Fa quasi piangere, e lui ride.
Questa storia forse ha insegnato alcune cose al motorsport. Può suggerire miglioramenti nella costruzione dei telai. Può proporre un approccio nuovo nella gestione delle corse con scarsa visibilità. Nuove procedure in caso una macchina si giri in pista.
Ma insegna anche qualcos’altro. O almeno, a me ha dato anche altre due lezioni.
La prima: ci viene facile discutere degli aspetti tecnici, perché ciascuno di noi non riesce a entrare nella tragedia. È inevitabile. Non è colpa nostra. Un pilota perde le gambe, tu guardi la fotografia di lui sul podio: o t’innamori dell’immagine e senti il brivido di terrore al solo pensiero del crash, oppure nulla. Di fronte a te hai dati muti. Se non senti niente, non è colpa tua. È soltanto triste non accorgersene.
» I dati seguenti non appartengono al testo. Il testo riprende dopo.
(* ===== verification/Mutex.v ===== *)
(** * The mutex

    [Mutex::manual_lock], [Mutex::try_manual_lock] and [Mutex::manual_unlock] of
    [src/src/internal/mutex.cpp], and [pthread_mutex_internal] of
    [src/src/glibc/pthread_internal.hpp], as threads over a futex.  The client of
    the mutex is part of each thread: it calls any operation at any time and
    counts in [holds] the locks it has taken and not given back. *)

From stdpp Require Import gmap relations.
From S2P Require Import Prelude Threads.

#[local] Open Scope Z_scope.

Definition PTHREAD_MUTEX_NORMAL : Z := 0.
Definition PTHREAD_MUTEX_RECURSIVE : Z := 1.
Definition PTHREAD_MUTEX_ERRORCHECK : Z := 2.
Definition EPERM : Z := 1.
Definition EBUSY : Z := 16.
Definition EDEADLK : Z := 35.

Record mutex := {
  state : Z;              (* atomic<int>: the owner's id and FLAG_WAITING *)
  recursion : Z;
  kind : Z;
  sleepers : gset Z       (* the threads asleep on the futex [state] *)
}.

Definition set_state (m : mutex) (v : Z) : mutex :=
  {| state := v; recursion := recursion m; kind := kind m; sleepers := sleepers m |}.
Definition set_recursion (m : mutex) (v : Z) : mutex :=
  {| state := state m; recursion := v; kind := kind m; sleepers := sleepers m |}.
Definition set_sleepers (m : mutex) (v : gset Z) : mutex :=
  {| state := state m; recursion := recursion m; kind := kind m; sleepers := v |}.

Inductive op := OpLock | OpTryLock | OpUnlock.

(** Where a thread is; [expected] is the local variable of the source. *)
Inductive pc :=
| Idle
| LockLoop (expected : Z)       (* head of the loop of manual_lock *)
| LockTest (expected : Z)       (* after the first compare-exchange *)
| LockWait (expected : Z)       (* about to call sys_futex_wait *)
| LockAsleep                    (* inside sys_futex_wait *)
| LockMark (expected : Z)       (* about to set FLAG_WAITING *)
| TryCas
| SetRecursion (o : op)         (* state.recursion = 1 *)
| IncRecursion (o : op)         (* ++state.recursion *)
| UnlockLoad
| UnlockDec                     (* --state.recursion *)
| UnlockXchg                    (* state.exchange(0) *)
| UnlockWake                    (* sys_futex_wake_all *)
| Ret (o : op) (r : Z)
| Panic.

Record local := { at_ : pc; holds : Z }.

Definition goto (l : local) (p : pc) : local := {| at_ := p; holds := holds l |}.

(** A thread calls an operation, runs its next access, or suffers the failure
    the platform allows there: a weak compare-exchange that fails although the
    value matches, or a signal during [sys_futex_wait]. *)
Inductive act := Call (o : op) | Run | Fault.

(** What happens when the thread finds its own id in the word. *)
Definition own_again (o : op) (m : mutex) : pc :=
  if kind m =? PTHREAD_MUTEX_RECURSIVE then IncRecursion o
  else if kind m =? PTHREAD_MUTEX_ERRORCHECK then Ret o EDEADLK
  else Panic.

Definition flagged (w : Z) : bool := negb (Z.land w FLAG_WAITING =? 0).

Definition not_owner (m : mutex) : pc :=
  if kind m =? PTHREAD_MUTEX_NORMAL then Panic else Ret OpUnlock EPERM.

Definition tstep (t : Z) (a : act) (m : mutex) (l : local) : option (mutex * local) :=
  let id := t in
  let to m' p := Some (m', goto l p) in
  match a, at_ l with
  (* the client; [recursion] is an int, so fewer than INT_MAX nested locks *)
  | Call OpLock, Idle => if holds l <? smax 32 then to m (LockLoop 0) else None
  | Call OpTryLock, Idle => if holds l <? smax 32 then to m TryCas else None
  | Call OpUnlock, Idle => to m UnlockLoad
  | Run, Ret o r =>
      let d := match o with OpUnlock => -1 | _ => 1 end in
      Some (m, {| at_ := Idle; holds := if r =? 0 then holds l + d else holds l |})
  (* manual_lock *)
  | Run, LockLoop expected =>
      if expected =? 0 then
        if state m =? 0 then to (set_state m id) (SetRecursion OpLock)
        else to m (LockTest (state m))
      else to m (LockTest expected)
  | Run, LockTest expected =>
      if word_id expected =? id then to m (own_again OpLock m)
      else if flagged expected then to m (LockWait expected)
      else to m (LockMark expected)
  | Run, LockWait expected =>
      if state m =? expected then to (set_sleepers m ({[t]} ∪ sleepers m)) LockAsleep
      else to m (LockLoop 0)
  | Run, LockAsleep => if decide (t ∈ sleepers m) then None else to m (LockLoop 0)
  | Fault, LockAsleep => to (set_sleepers m (sleepers m ∖ {[t]})) (LockLoop 0)
  | Run, LockMark expected =>
      if state m =? expected
      then to (set_state m (Z.lor expected FLAG_WAITING)) (LockLoop (Z.lor expected FLAG_WAITING))
      else to m (LockLoop (state m))
  | Fault, LockMark expected => to m (LockLoop (state m))
  | Run, SetRecursion o => to (set_recursion m 1) (Ret o 0)
  | Run, IncRecursion o => to (set_recursion m (recursion m + 1)) (Ret o 0)
  (* try_manual_lock *)
  | Run, TryCas =>
      if state m =? 0 then to (set_state m id) (SetRecursion OpTryLock)
      else if word_id (state m) =? id then to m (own_again OpTryLock m)
      else to m (Ret OpTryLock EBUSY)
  (* manual_unlock *)
  | Run, UnlockLoad =>
      let old_state := state m in
      if negb (word_id old_state =? id) then to m (not_owner m)
      else if old_state =? 0 then to m (not_owner m)
      else to m UnlockDec
  | Run, UnlockDec =>
      if recursion m <? 1 then to m Panic
      else if 0 <? recursion m - 1 then to (set_recursion m (recursion m - 1)) (Ret OpUnlock 0)
      else to (set_recursion m (recursion m - 1)) UnlockXchg
  | Run, UnlockXchg =>
      let old_state := state m in
      to (set_state m 0) (if flagged old_state then UnlockWake else Ret OpUnlock 0)
  | Run, UnlockWake => to (set_sleepers m ∅) (Ret OpUnlock 0)
  | _, _ => None
  end.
La seconda: sorridere è quanto di più difficile esista al mondo. E non è per tutti. Billy Monger sta ricostruendo la sua vita mattone dopo mattone, e lo fa con energia e voglia di vivere. Quanti di noi sarebbero capaci di fare altrettanto? Quanti di noi, di fronte ai piccoli problemi di tutti i giorni, si sentono venir meno, e vacillerebbero al solo pensiero di una mazzata del genere?
No, io non sarei capace di sorridere. E il sorriso di Monger non m’insegna quanto si dice di solito, che ce la si può sempre fare, che non bisogna abbattersi. Vedendo Billy sorridere ho scoperto un affetto e una stima infiniti nei suoi confronti. E mi sono convinto che non sarei mai capace di reagire con la sua stessa fibra.
Ma solo così ho capito con quanta superficialità ho guardato finora a eventi del genere, e con quali occhi li guarderò d’ora in poi. Mi sento meglio. Più triste, ma migliore.
Tempo fa ho intervistato un ragazzo che ha più o meno la stessa età di Monger. Anche lui corre in Formula 4. Lo sai, Billy, che ogni tanto sono in pensiero per lui? Sembra stupido, ma è così. Credo anche che è meglio che sia così. Mi aiuta a ricordare il lato umano delle corse. Il lato fragile delle corse.
Questa storia è amara, e il suo cosiddetto lieto fine bisogna zuccherarlo parecchio per farselo andar bene. Però, sembra una medicina. Per stare bene con se stessi bisogna mandarla giù per forza.